JPH01102842A - End station for ion implanting device - Google Patents

Abstract

PURPOSE:To enhance the efficiency of a process by furnishing a specially devoted cassette to accommodate wafers and carry into a vacuum system, transferring wafers into this cassette from a transport cassette, and carrying into a load lock chamber, or carrying out of it. CONSTITUTION:Wafers are accommodated in a specially devoted cassette 5a (5b) besides transport cassettes 2a, 2b,... and carried in and out to/from a vacuum system. To reduce contamination with dust when wafers are introduced into the vacuum system, it is necessary to prevent dust from being brought into the vacuum system, to open inside it, and sink frequency of vacuum drafts. This is made practicable by accommodating a plurality of wafers in the specially devotes cassette 5a (5b) and introducing them into the vacuum system together with the cassette 5a (5b) wherein no transport cassettes 2a, 2b,... shall be inserted into the vacuum system.

Description

Detailed Description of the Invention <Industrial Field of Application> The present invention relates to a so-called end device which is placed adjacent to a vacuum chamber of an ion implanter in a semiconductor manufacturing process and is used to introduce and extract a semiconductor wafer into and out of the vacuum chamber. Regarding Stacylan.

<Prior Art> Conventionally, the following three methods have been used to insert a semiconductor wafer, which is housed in a transport cassette and is transported, into a vacuum chamber of an ion implanter placed in a clean room.
There are two ways.

■A load lock chamber (preliminary vacuum chamber) is provided, which is separated from the vacuum chamber by a first door that can be opened and closed, and from the atmosphere by a second door that can also be opened and closed. Insert the wafers one by one into this load lock chamber through the second door, evacuate the load lock chamber each time,
The first door is opened and the wafer in the load lock chamber is introduced into the vacuum chamber.

■Similarly, a load lock chamber is provided, the second door is opened, the transport cassette is inserted into the load lock chamber, the load lock chamber is evacuated, and the first door is opened to introduce the wafer into the vacuum chamber. .

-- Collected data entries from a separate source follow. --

(** * PDF-Analyzer: content extraction and multi-modal analysis

    A shallow embedding of [backend/document_processor.py] and
    [backend/document_analyzer.py], with the pieces of [config.py] and
    [exceptions.py] they use.

    The two classes talk to collaborators the repository does not own: the
    file system, pymupdf, PIL, docTR and the dspy predictors.  Each of them is
    a field of a record of oracles ([Backend] for the processor, [LM] for the
    analyzer) that answers either with a value or with an exception.  Python
    code runs in the monad [M]: it threads the chronological list of
    observable events (calls to the collaborators, log records) and ends with
    [Return v] or [Raise e]; events emitted before an exception stay in the
    trace. *)

From Stdlib Require Import String Ascii List ZArith Bool Lia PrimFloat DecimalString.
Import ListNotations.
Open Scope string_scope.
Open Scope list_scope.
Set Warnings "-register-all".

(* ================================================================== *)
(** ** Python strings *)

Module PyStr.

(** [str.isspace] on one character, for the code points below 256: TAB, LF,
    VT, FF, CR, the four separators FS..US, SPACE, NEL and NBSP.  (The
    whitespace code points above 255 are not representable in [ascii].) *)
Definition isspace (c : ascii) : bool :=
  let n := nat_of_ascii c in
  (((9 <=? n) && (n <=? 13)) || ((28 <=? n) && (n <=? 32))
   || (n =? 133) || (n =? 160))%nat.

Definition is_empty (s : string) : bool :=
  match s with EmptyString => true | String _ _ => false end.

(** [s.lstrip()] *)
Fixpoint lstrip (s : string) : string :=
  match s with
  | EmptyString => EmptyString
  | String c s' => if isspace c then lstrip s' else s
  end.

(** [s.rstrip()] *)
Fixpoint rstrip (s : string) : string :=
  match s with
  | EmptyString => EmptyString
  | String c s' =>
      let r := rstrip s' in
      if isspace c && is_empty r then EmptyString else String c r
  end.

(** [s.strip()] *)
Definition strip (s : string) : string := rstrip (lstrip s).

(** every character of [s] is whitespace *)
Fixpoint all_space (s : string) : bool :=
  match s with
  | EmptyString => true
  | String c s' => isspace c && all_space s'
  end.

(** the last character of [s], if any *)
Fixpoint last_char (s : string) : option ascii :=
  match s with
  | EmptyString => None
  | String c EmptyString => Some c
  | String _ s' => last_char s'
  end.

(** [str(n)] for an [int] *)
Definition str_of_int (z : Z) : string := NilZero.string_of_int (Z.to_int z).

(** the one-character string ["\n"] *)
Definition newline : string := String (ascii_of_nat 10) EmptyString.

End PyStr.

(* ================================================================== *)
(** ** exceptions.py, and the foreign exceptions the code meets *)

Module Exceptions.

(** The class of an exception.  [InvalidDocumentError] and
    [ContentExtractionError] are the two subclasses of
    [DocumentProcessingError] declared in [exceptions.py];
    [FileNotFoundError] is the builtin; [FileDataError] is pymupdf's (its
    subclasses included); every other subclass of [Exception] is
    [OtherException] with its name. *)
Inductive exn_class : Type :=
| FileNotFoundError
| FileDataError
| InvalidDocumentError
| ContentExtractionError
| OtherException (name : string).

(** An exception object: its class and [str(e)]. *)
Record exn : Type := Exn { exn_class_of : exn_class; exn_msg : string }.

(** [except pymupdf.FileDataError] *)
Definition is_FileDataError (e : exn) : bool :=
  match exn_class_of e with FileDataError => true | _ => false end.

End Exceptions.
Export Exceptions.

(* ================================================================== *)
(** ** config.py *)

Module Config.

Record AppConfig : Type := {
  MAX_FILE_SIZE : Z;        (* bytes *)
  MAX_FILE_PAGE : Z;
  MIN_CONFIDENCE : float
}.

(** The values when the environment sets neither [MAX_FILE_SIZE_MB] nor
    [MAX_FILE_PAGE]. *)
Definition default_config : AppConfig := {|
  MAX_FILE_SIZE := 2 * 1024 * 1024;
  MAX_FILE_PAGE := 10;
  MIN_CONFIDENCE := 0x1.3333333333333p-1%float   (* the double written 0.6 *)
|}.

End Config.
Export Config.

(* ================================================================== *)
(** ** Values shared by the two classes *)

(** [pymupdf.Pixmap]: what [_render_page_image] reads of it. *)
Record Pixmap : Type := { pix_width : Z; pix_height : Z; pix_samples : list Z }.

(** [PIL.Image.Image] built by [Image.frombytes(mode, size, data)]. *)
Record Image : Type := { img_mode : string; img_size : Z * Z; img_data : list Z }.

(** [dspy.Image]: the encoded picture handed to a predictor. *)
Record dspy_Image : Type := { dspy_url : string }.

(** JSON-like Python values: the [dict]s built for the predictors and the
    [dict] returned by [forward].  A [dict] keeps its items in insertion
    order. *)
Inductive pyval : Type :=
| PyStr (s : string)
| PyFloat (x : float)
| PyList (xs : list pyval)
| PyDict (items : list (string * pyval)).

Definition py_strs (l : list string) : pyval := PyList (map PyStr l).

(** [list(d.keys())], [None] when [d] is not a dict *)
Definition dict_keys (d : pyval) : option (list string) :=
  match d with
  | PyDict items => Some (map fst items)
  | _ => None
  end.

Fixpoint assoc (k : string) (items : list (string * pyval)) : option pyval :=
  match items with
  | [] => None
  | (k', v) :: rest => if String.eqb k k' then Some v else assoc k rest
  end.

(** [d[k]] *)
Definition dict_get (k : string) (d : pyval) : option pyval :=
  match d with
  | PyDict items => assoc k items
  | _ => None
  end.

■ Break the vacuum in the vacuum chamber and introduce the wafer in the transport cassette directly into the vacuum chamber.

<Problems to be solved by the invention> Of the conventional methods, (2) inevitably requires a high degree of opening/closing of the lock chamber, which not only increases the time required for evacuation during the process. (This has the disadvantage that the probability of bringing dust into the vacuum system increases, and the dust is more likely to fly up due to vacuuming.As is well known, the cleanliness inside the vacuum system decreases due to dust being brought in. This is a major factor in deteriorating the yield in the ion implantation process.Furthermore, since the load rotor chamber is frequently opened and closed, there is also the problem that the load on the vacuum pump increases.

Regarding ■, the frequency of opening and closing of the load lock chamber is significantly reduced compared to ■, improving process efficiency and reducing the burden on vacuum pumps. There is quite a bit of dust attached, and some of the dust is brought into the vacuum system.
This has the disadvantage of lowering the cleanliness.

Regarding (2), a vacuum chamber usually houses a disk up to 1 meter in diameter for mounting a wafer, and a large-volume chamber housing such a disk is repeatedly brought from atmospheric pressure to high vacuum. It is necessary to evacuate up to 300 degrees, which increases the process time and increases the burden on the vacuum pump.Furthermore, the aperture large enough for the disk to go in and out is exposed to the atmosphere, making it easy for dust to be brought in, and with a large capacity. Due to the rapid exhausting of the wafer, there is a strong phenomenon of dust being lifted up, and the drawback is that dust tends to adhere to the wafer.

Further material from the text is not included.